Des mariés en 1967
Cette fois-ci, plus que la photographie, c’est ce qu’on en a fait qui m’a intéressée.
Régine Razavet, lors d’une résidence artistique, a réuni 22 témoins qui ont choisi chacun une photo de mariés de l’année 1967 (une amie lui ayant remis une boîte de tirages qui avait été jetée). Et de ces œuvres de témoins d’un événement d’il y a quarante-sept ans dont ils n’ont de clé qu’une photo, elle en a fait une exposition et bientôt un livre.
J’ai particulièrement aimé l’évocation d’Yan Stéfan.

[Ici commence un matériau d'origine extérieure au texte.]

(** C21: Fencing tokens fence stolen work.  Through any operations on a cluster,
    refused ones included, every registered task is held by its owner, once.  A
    worker whose token verifies and whose task is not completed: as long as the
    task runs there, the token verifies, whatever is stolen and rebalanced; no
    smaller token verifies, and the same token for no other worker; and once
    the task was stolen the token verifies for nobody. *)
Theorem stealing_is_fenced ops :
  ∃ c, run ops empty_cluster = Some c ∧ sound c ∧
    ∀ more, ∃ c', run more c = Some c' ∧
      ∀ id w token, verify_execution_token id w token c = Ok true → Forall (λ o, ∀ v, o ≠ Complete v id) more →
        (runs_on c w id → runs_on c' w id ∧ verify_execution_token id w token c' = Ok true) ∧
        (∀ w' token', verify_execution_token id w' token' c' = Ok true → token ≤ token' ∧ (token' = token → w' = w)) ∧
        (∀ s v c1 c2 w', steal_task s v c = Ok (id, c1) → run more c1 = Some c2 →
           verify_execution_token id w' token c2 ≠ Ok true).
Proof.
  destruct (run_spec ops empty_cluster empty_sound) as (c & E & Hs & _). exists c. split; [done|]. split; [done|].
  intros more. destruct (run_spec more c Hs) as (c' & E' & Hs' & Hk). exists c'. split; [done|].
  intros id w token (t & Ht & <- & <-)%verify_spec Hno. specialize (Hk id Hno). destruct Hk as [Htok Hrun].
  split_and!.
  - intros Hr. destruct (Hrun _ Hr) as [Ereg Hr']. split; [done|]. apply verify_spec. exists t. by rewrite Ereg.
  - intros w' token' (u & Hu & <- & <-)%verify_spec. destruct (Htok t Ht) as (u' & Hu' & [->|Hlt]); simplify_eq; (split; [lia|intros; done || lia]).
  - intros s v c1 c2 w' Hst E2 (u & Hu & _ & Etok)%verify_spec. pose proof (steal_sound _ _ _ _ _ Hs Hst) as Hs1.
    destruct (run_spec more c1 Hs1) as (c2' & E2' & _ & Hk). simplify_eq. destruct (Hk id Hno) as [Htok1 _].
    apply steal_spec in Hst as (nv & ns & nv' & ns' & [_ _ _ _ _ _ _ (t' & Ht' & ->)]). simplify_eq.
    destruct (Htok1 _ (lookup_insert_eq _ _ _)) as (u' & Hu' & Hle). cbn in Hle. simplify_eq.
    destruct Hle as [->|Hle]; cbn in *; lia.
Qed.
(* ===== verification/TaskLifecycle.v ===== *)
(** * Task health and recovery of the runtime ([courier_runtime/task_lifecycle.py])

    Stalls, recoveries, deadlocks and wakes over the dict of active tasks.
    Numbers and times are exact; what [psutil] answers and the clock are
    arguments; the record of an id is one object. *)

From Stdlib Require Import Ascii.
From S2P Require Import Prelude PyText.

Inductive TaskState :=
  | HEALTHY | LONG_RUNNING_HEALTHY | WAITING_EXTERNAL | WAITING_USER | SUSPECTED_STALL | CONFIRMED_STALL
  | OWNER_LOST | ORPHANED | RECOVERING | DONE | FAILED_FINAL | CANCELLED | SUPERSEDED.
Inductive ActivityClass := COMPUTE | NETWORK_IO | USER_INTERACTION | BACKGROUND_WORKER | DAEMON.
Inductive StallRootCause :=
  | DEADLOCK | INFINITE_LOOP | RESOURCE_EXHAUSTION | NETWORK_TIMEOUT | MISSING_DEPENDENCY | UNKNOWN.

#[export] Instance TaskState_eq_dec : EqDecision TaskState.
Proof. solve_decision. Defined.
#[export] Instance ActivityClass_eq_dec : EqDecision ActivityClass.
Proof. solve_decision. Defined.
#[export] Instance StallRootCause_eq_dec : EqDecision StallRootCause.
Proof. solve_decision. Defined.

Record Checkpoint := mkCheckpoint { cp_checkpoint_id : string; cp_consistency_score : Q }.

Record TaskRecord := mkTask {
  tr_task_id : string;
  tr_workkey : string;
  tr_owner_session : string;
  tr_owner_host : string;
  tr_pid_or_execution_id : string;
  tr_process_start_identity : string;
  tr_expected_activity_class : ActivityClass;
  tr_last_heartbeat : Q;
  tr_last_useful_progress : Q;
  tr_last_checkpoint : option string;
  tr_available_checkpoints : list Checkpoint;
  tr_recovery_state : option string;
  tr_current_state : TaskState;
  tr_recovery_count : Z;
  tr_waiting_on_task_id : option string;
  tr_cpu_usage : Q;
  tr_network_drops : Z;
  tr_memory_usage_mb : Q;
  tr_memory_growth_rate : Q;
  tr_provider : option string;
  tr_fallback_provider : option string;
  tr_provider_degraded : bool;
}.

Sa version dactylographiée :
La photographie atteste – de façon à peu près certaine – que ce jour-là, à cet endroit-là, un événement, autrement dit quelque fait non reproductible, a bien eu lieu. Mais le simple acte de la regarder et de la commenter ne me met pas pour autant dans la position de témoin. La vérité est que je ne peux rien dire de ces deux individus, en particulier. J’ajoute que leurs postures et leurs costumes, le décor, la lumière et le cadrage, bref, tout le formalisme de l’image ne m’aide d’aucune façon à entrer dans leur vie. Pour moi, ce ne sont que deux inconnus que l’Histoire n’a pas retenus. Ni roi, ni reine, ni savants ou criminels, ils ne me rappellent personne. Ce jour-là, à cet endroit-là, ils y étaient je n’en doute pas, mais moi, je n’ai rien vu, ni rien entendu. Et peut-être même, je n’étais pas né !

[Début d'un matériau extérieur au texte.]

(* ===== verification/QuorumVerifier.v ===== *)
(** * The quorum verifier ([quorum_verifier.py])

    Workers vote with the digest of their output; a policy decides whether the
    largest group of equal digests is a consensus; deviating workers lose their
    reputation.  Ratios are exact before they are rounded; the time of a
    proposal is left out. *)

From Stdlib Require Import Qround.
From S2P Require Import Prelude PyText Json Sha256.

Inductive QuorumPolicy := STRICT_MAJORITY | SUPERMAJORITY_TWO_THIRDS | UNANIMOUS.

(** [json.dumps(payload, sort_keys=True, separators=(",", ":"), ensure_ascii=True)], hashed. *)
Definition canonical_digest (payload : json) : string := sha256_hex (String.list_ascii_of_string (dumps (canon payload))).

Record WorkerProposal := mkProposal {
  wp_task_id : string;
  wp_worker_id : string;
  wp_output_payload : json;
  wp_result_digest : string;
}.

(** [WorkerProposal(...)], whose [__post_init__] refuses a digest that is not the payload's. *)
Definition make_proposal (task_id worker_id : string) (payload : json) (result_digest : option string) : result WorkerProposal :=
  let expected_digest := canonical_digest payload in
  match result_digest with
  | None => Ok (mkProposal task_id worker_id payload expected_digest)
  | Some d =>
      if decide (d = expected_digest) then Ok (mkProposal task_id worker_id payload d)
      else raise QuorumError "Forged result_digest"
  end.

Record Reputation := mkRep {
  re_total_votes : Z;
  re_conforming_count : Z;
  re_byzantine_count : Z;
  re_trust_score : Q;
  re_is_untrusted : bool;
}.

Record QuorumResult := mkResult {
  qr_task_id : string;
  qr_achieved : bool;
  qr_policy : QuorumPolicy;
  qr_winning_digest : option string;
  qr_consensus_output : option json;
  qr_agreement_ratio : Q;
  qr_participating_workers : list string;
  qr_conforming_workers : list string;
  qr_byzantine_workers : list string;
}.

(** The votes of a task in the order they came; reputations by worker. *)
Record Verifier := mkVerifier {
  qv_min_participants : Z;
  qv_policy : QuorumPolicy;
  qv_slash_threshold : Z;
  qv_proposals : gmap string (list WorkerProposal);
  qv_reputation : gmap string Reputation;
}.

Definition make_verifier (min_participants : Z) (policy : QuorumPolicy) (slash_threshold : Z) : Verifier :=
  mkVerifier (Z.max 1 min_participants) policy (Z.max 1 slash_threshold) ∅ ∅.

Definition with_reputation (v : Verifier) (r : gmap string Reputation) : Verifier :=
  mkVerifier (qv_min_participants v) (qv_policy v) (qv_slash_threshold v) (qv_proposals v) r.

Definition new_reputation : Reputation := mkRep 0 0 0 1 false.

Definition _ensure_reputation (worker_id : string) (reps : gmap string Reputation) : Reputation :=
  default new_reputation (reps !! worker_id).

Definition votes (v : Verifier) (task_id : string) : list WorkerProposal := default [] (qv_proposals v !! task_id).

Definition submit_proposal (p : WorkerProposal) (v : Verifier) : result Verifier :=
  if match qv_reputation v !! wp_worker_id p with Some r => re_is_untrusted r | None => false end
  then raise QuorumError "Worker is untrusted/slashed and cannot submit proposals"
  else if existsb (λ q, bool_decide (wp_worker_id q = wp_worker_id p)) (votes v (wp_task_id p))
  then raise DuplicateVoteError "Worker has already voted"
  else Ok (mkVerifier (qv_min_participants v) (qv_policy v) (qv_slash_threshold v)
             (<[wp_task_id p := votes v (wp_task_id p) ++ [p]]> (qv_proposals v)) (qv_reputation v)).

(** ** Groups *)

(** [groups.setdefault(p.result_digest, []).append(p)] *)
Fixpoint add_vote (p : WorkerProposal) (groups : list (string * list WorkerProposal)) : list (string * list WorkerProposal) :=
  match groups with
  | [] => [(wp_result_digest p, [p])]
  | (d, ps) :: groups =>
      if decide (d = wp_result_digest p) then (d, ps ++ [p]) :: groups else (d, ps) :: add_vote p groups
  end.
Definition group_votes (ps : list WorkerProposal) : list (string * list WorkerProposal) := foldl (λ gs p, add_vote p gs) [] ps.

(** The first group of the largest size. *)
Fixpoint top_group (best : string * list WorkerProposal) (groups : list (string * list WorkerProposal)) :=
  match groups with
  | [] => best
  | g :: groups => top_group (if (length best.2 <? length g.2)%nat then g else best) groups
  end.

Definition reaches (policy : QuorumPolicy) (conforming total : Z) : bool :=
  match policy with
  | STRICT_MAJORITY => negb (Qle_bool (inject_Z conforming) (inject_Z total / 2))
  | SUPERMAJORITY_TWO_THIRDS => Qle_bool (2 * inject_Z total / 3 - (1 # 1000000000)) (inject_Z conforming)
  | UNANIMOUS => conforming =? total
  end.

(** [round(q, 4)]: half to even. *)
Definition round4 (q : Q) : Q :=
  let n := Qfloor (q * 10000) in
  let rest := (q * 10000 - inject_Z n)%Q in
  let up := (negb (Qle_bool rest (1 # 2)) || Qeq_bool rest (1 # 2) && Z.odd n)%bool in
  inject_Z (if up then n + 1 else n) / 10000.

Definition ratio (a b : Z) : Q := round4 (inject_Z a / inject_Z b).

(** [sorted] of worker ids. *)
Definition sorted_ids (l : list string) : list string := merge_sort String.le l.

(** ** Evaluation *)

Definition conform (reps : gmap string Reputation) (w : string) : gmap string Reputation :=
  let r := _ensure_reputation w reps in
  let total := re_total_votes r + 1 in
  let count := re_conforming_count r + 1 in
  <[w := mkRep total count (re_byzantine_count r) (ratio count total) (re_is_untrusted r)]> reps.

Definition deviate (slash_threshold : Z) (reps : gmap string Reputation) (w : string) : gmap string Reputation :=
  let r := _ensure_reputation w reps in
  let total := re_total_votes r + 1 in
  let count := re_byzantine_count r + 1 in
  <[w := mkRep total (re_conforming_count r) count (ratio (re_conforming_count r) total)
           ((slash_threshold <=? count) || re_is_untrusted r)]> reps.

Definition evaluate_quorum (task_id : string) (v : Verifier) : result (QuorumResult * Verifier) :=
  let proposals := votes v task_id in
  let total_participants := Z.of_nat (length proposals) in
  if total_participants <? qv_min_participants v then raise InsufficientParticipantsError "minimum required"
  else
    let all_workers := sorted_ids (map wp_worker_id proposals) in
    match group_votes proposals with
    | [] => raise IndexError "list index out of range"
    | g :: groups =>
        let '(top_digest, top_proposals) := top_group g groups in
        let conforming_count := Z.of_nat (length top_proposals) in
        let agreement_ratio := ratio conforming_count total_participants in
        if reaches (qv_policy v) conforming_count total_participants then
          let conforming_workers := sorted_ids (map wp_worker_id top_proposals) in
          let byzantine_workers :=
            sorted_ids (map wp_worker_id (filter (λ p, wp_result_digest p ≠ top_digest) proposals)) in
          let reps := foldl (deviate (qv_slash_threshold v)) (foldl conform (qv_reputation v) conforming_workers) byzantine_workers in
          mret (mkResult task_id true (qv_policy v) (Some top_digest) (wp_output_payload <$> head top_proposals)
                  agreement_ratio all_workers conforming_workers byzantine_workers, with_reputation v reps)
        else
          mret (mkResult task_id false (qv_policy v) None None agreement_ratio all_workers [] [], v)
    end.

(** A worker that is asked for is known from then on. *)
Definition get_worker_reputation (worker_id : string) (v : Verifier) : Reputation * Verifier :=
  let r := _ensure_reputation worker_id (qv_reputation v) in (r, with_reputation v (<[worker_id := r]> (qv_reputation v))).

Si maintenant, partant de cette image, je me réfère à mon histoire personnelle, alors au mieux je raconte ma vie, en espérant que ça intéresse mes proches, mais au pire je prête, à cet homme et à cette femme, des sentiments et des pensées qu’ils n’avaient pas. Ou bien si, pour changer, je me réfère à des connaissances que j’ai ou que je pourrais acquérir, alors au mieux je donne à ce cliché un intérêt sociologique, mais au pire j’aligne des évidences, voire des paroles de comptoir. Je reprends une dernière fois et d’une autre façon : si, partant de cette image, je me réfère finalement à ma sensibilité artistique, alors au mieux je produis une analyse rigoureuse de critique ou d’historien d’art, le pire serait que je fasse étalage de ma vanité (quoique l’un aille rarement sans l’autre…). En fin de compte, quel que soit mon angle de vue, l’événement associé à cette image m’échappe.

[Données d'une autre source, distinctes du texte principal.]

(* ===== verification/QuorumSpec.v ===== *)
(** * What the quorum verifier promises

    The consensus is the digest that enough of the voters sent, if there is one;
    reputations count the consensus results a worker took part in. *)

From S2P Require Import Prelude PyText Json Sha256 QuorumVerifier.

(** The votes for a digest, and whether so many of [n] are enough. *)
Definition voters (d : string) (ps : list WorkerProposal) : list WorkerProposal := filter (λ p, wp_result_digest p = d) ps.
Definition quorum (policy : QuorumPolicy) (c n : Z) : Prop :=
  match policy with
  | STRICT_MAJORITY => n < 2 * c
  | SUPERMAJORITY_TWO_THIRDS => 2 * n ≤ 3 * c
  | UNANIMOUS => c = n
  end.

Lemma reaches_quorum policy c n : reaches policy c n = true ↔ quorum policy c n.
Proof.
  destruct policy; simpl.
  - rewrite negb_true_iff, <- not_true_iff_false, Qle_bool_iff. unfold Qle. simpl. lia.
  - rewrite Qle_bool_iff. unfold Qle. simpl. lia.
  - apply Z.eqb_eq.
Qed.

(** ** Groups of votes *)

Definition grouped (groups : list (string * list WorkerProposal)) (ps : list WorkerProposal) : Prop :=
  NoDup (map fst groups) ∧ ∀ d g, (d, g) ∈ groups ↔ g = voters d ps ∧ g ≠ [].

Lemma in_keys {A} (d : string) (g : A) groups : (d, g) ∈ groups → d ∈ map fst groups.
Proof. intros H. apply list_elem_of_fmap. by exists (d, g). Qed.

Lemma add_vote_keys p groups d : d ∈ map fst (add_vote p groups) ↔ d = wp_result_digest p ∨ d ∈ map fst groups.
Proof.
  induction groups as [|[d' g'] groups IH]; simpl; [rewrite list_elem_of_singleton; set_solver|].
  case_decide; simpl; rewrite !elem_of_cons, ?IH; naive_solver.
Qed.

Lemma add_vote_nodup p groups : NoDup (map fst groups) → NoDup (map fst (add_vote p groups)).
Proof.
  induction groups as [|[d' g'] groups IH]; simpl; [intros _; apply NoDup_singleton|].
  intros [Hd Hnd]%NoDup_cons. case_decide; simpl; constructor; auto. rewrite add_vote_keys. naive_solver.
Qed.

Lemma add_vote_elem p groups d g :
  NoDup (map fst groups) →
  (d, g) ∈ add_vote p groups ↔
  d ≠ wp_result_digest p ∧ (d, g) ∈ groups ∨
  d = wp_result_digest p ∧ ((∃ g0, (d, g0) ∈ groups ∧ g = g0 ++ [p]) ∨ d ∉ map fst groups ∧ g = [p]).
Proof.
  induction groups as [|[d' g'] groups IH]; simpl; intros Hnd.
  - rewrite list_elem_of_singleton. set_solver.
  - apply NoDup_cons in Hnd as [Hd Hnd]. pose proof (λ g, in_keys d' g groups) as Hk.
    case_decide as Hp; [subst d'|rewrite elem_of_cons, IH by done]; simpl; setoid_rewrite elem_of_cons.
    + split.
      * intros [E|Hg]; [simplify_eq; right; split; [done|]; left; exists g'; split; [by left|done]|].
        left. split; [|by right]. intros ->. eauto.
      * intros [[Hne [E|Hg]]|[-> [(g0 & [E|Hg] & ->)|[Hn _]]]]; [congruence|by right|left; congruence| |].
        -- destruct Hd. by apply (Hk g0).
        -- destruct Hn. by left.
    + split.
      * intros [E|[[Hne Hg]|[-> [(g0 & Hg & ->)|[Hn ->]]]]]; [left; split; [congruence|left; congruence]|left; split; [done|by right]| |].
        -- right. split; [done|]. left. exists g0. split; [by right|done].
        -- right. split; [done|]. right. split; [|done]. intros [E|]; [by rewrite E in Hp|done].
      * intros [[Hne [E|Hg]]|[-> [(g0 & [E|Hg] & ->)|[Hn ->]]]]; [by left|right; left; done|congruence| |].
        -- right. right. split; [done|]. left. eauto.
        -- right. right. split; [done|]. right. split; [|done]. intros Hi. apply Hn. by right.
Qed.

Lemma voters_snoc d ps p : voters d (ps ++ [p]) = if decide (wp_result_digest p = d) then voters d ps ++ [p] else voters d ps.
Proof. unfold voters. rewrite filter_app, filter_cons. case_decide; simpl; by rewrite ?app_nil_r. Qed.

Lemma group_votes_spec ps : grouped (group_votes ps) ps.
Proof.
  unfold group_votes. induction ps as [|p ps IH] using rev_ind.
  - split; [constructor|]. intros d g. split; [by intros ?%elem_of_nil|by intros [-> ?]].
  - rewrite foldl_app. simpl. destruct IH as [Hnd Hg]. split; [by apply add_vote_nodup|]. intros d g.
    rewrite add_vote_elem, Hg, voters_snoc by done. case_decide as Hp; [subst d|naive_solver].
    split.
    + intros [[]|[_ [(g0 & [-> Hne]%Hg & ->)|[Hn ->]]]]; [done|split; [done|by destruct (voters _ _)]|].
      split; [|done]. destruct (voters (wp_result_digest p) ps) as [|x l] eqn:E; [done|]. exfalso. apply Hn.
      eapply in_keys, Hg. split; [symmetry; exact E|done].
    + intros [-> _]. right. split; [done|]. destruct (voters (wp_result_digest p) ps) as [|x l] eqn:E.
      * right. split; [|done]. intros ([d g'] & Ed & [-> Hne]%Hg)%list_elem_of_fmap. simpl in Ed. congruence.
      * left. eexists. split; [|done]. apply Hg. by rewrite E.
Qed.

Lemma top_group_spec best groups :
  top_group best groups ∈ best :: groups ∧ ∀ g, g ∈ best :: groups → (length g.2 <= length (top_group best groups).2)%nat.
Proof.
  revert best. induction groups as [|h groups IH]; intros best; simpl; [split; [by left|by intros g ->%list_elem_of_singleton]|].
  destruct (IH (if (length best.2 <? length h.2)%nat then h else best)) as [H1 H2].
  pose proof (H2 _ ltac:(by left)) as H3. destruct (Nat.ltb_spec (length best.2) (length h.2)); set_unfold; (split; [tauto|]);
    intros g [->|[->|Hg]]; (lia || apply H2; auto).
Qed.

(** At most one digest has a quorum. *)
Lemma voters_apart d e ps : d ≠ e → (length (voters d ps) + length (voters e ps) <= length ps)%nat.
Proof.
  intros Hde. induction ps as [|p ps IH]; simpl; [lia|]. unfold voters in *. rewrite !filter_cons.
  repeat case_decide; simpl; (lia || congruence).
Qed.

Lemma voters_le d ps : (length (voters d ps) <= length ps)%nat.
Proof. unfold voters. apply length_filter. Qed.

Lemma quorum_unique policy d e ps :
  ps ≠ [] → quorum policy (Z.of_nat (length (voters d ps))) (Z.of_nat (length ps)) →
  (length (voters d ps) <= length (voters e ps))%nat → d = e.
Proof.
  intros Hps Hq Hle. destruct (decide (d = e)) as [|Hde]; [done|]. pose proof (voters_apart d e ps Hde).
  assert (length ps ≠ 0%nat) by (by destruct ps). destruct policy; simpl in Hq; lia.
Qed.

Lemma quorum_mono policy c c' n : c ≤ c' → c' ≤ n → quorum policy c n → quorum policy c' n.
Proof. destruct policy; simpl; lia. Qed.

(** ** Reputations *)

Lemma ensure_insert w w' r reps :
  _ensure_reputation w (<[w' := r]> reps) = if decide (w = w') then r else _ensure_reputation w reps.
Proof.
  unfold _ensure_reputation. case_decide as E; [by rewrite E, lookup_insert_eq|by rewrite lookup_insert_ne by congruence].
Qed.

Definition conformed (r : Reputation) : Reputation :=
  mkRep (re_total_votes r + 1) (re_conforming_count r + 1) (re_byzantine_count r)
    (ratio (re_conforming_count r + 1) (re_total_votes r + 1)) (re_is_untrusted r).
Definition deviated (slash_threshold : Z) (r : Reputation) : Reputation :=
  mkRep (re_total_votes r + 1) (re_conforming_count r) (re_byzantine_count r + 1)
    (ratio (re_conforming_count r) (re_total_votes r + 1)) ((slash_threshold <=? re_byzantine_count r + 1) || re_is_untrusted r).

La déception – et le paradoxe aussi ! – vient de ce que la photographie garde la mémoire d’un moment singulier, elle immortalise un couple, un jour et un endroit, mais de ce couple, de ce jour-là et de cet endroit-là, je ne peux rien dire ni faire partager, si ce n’est un ensemble de généralités. Voire de banalités…
Yan Stéfan, le 17 septembre 2013.
Depuis 1996, il développe de nombreux projets artistiques de spectacle vivant, en particulier des spectacles de conte.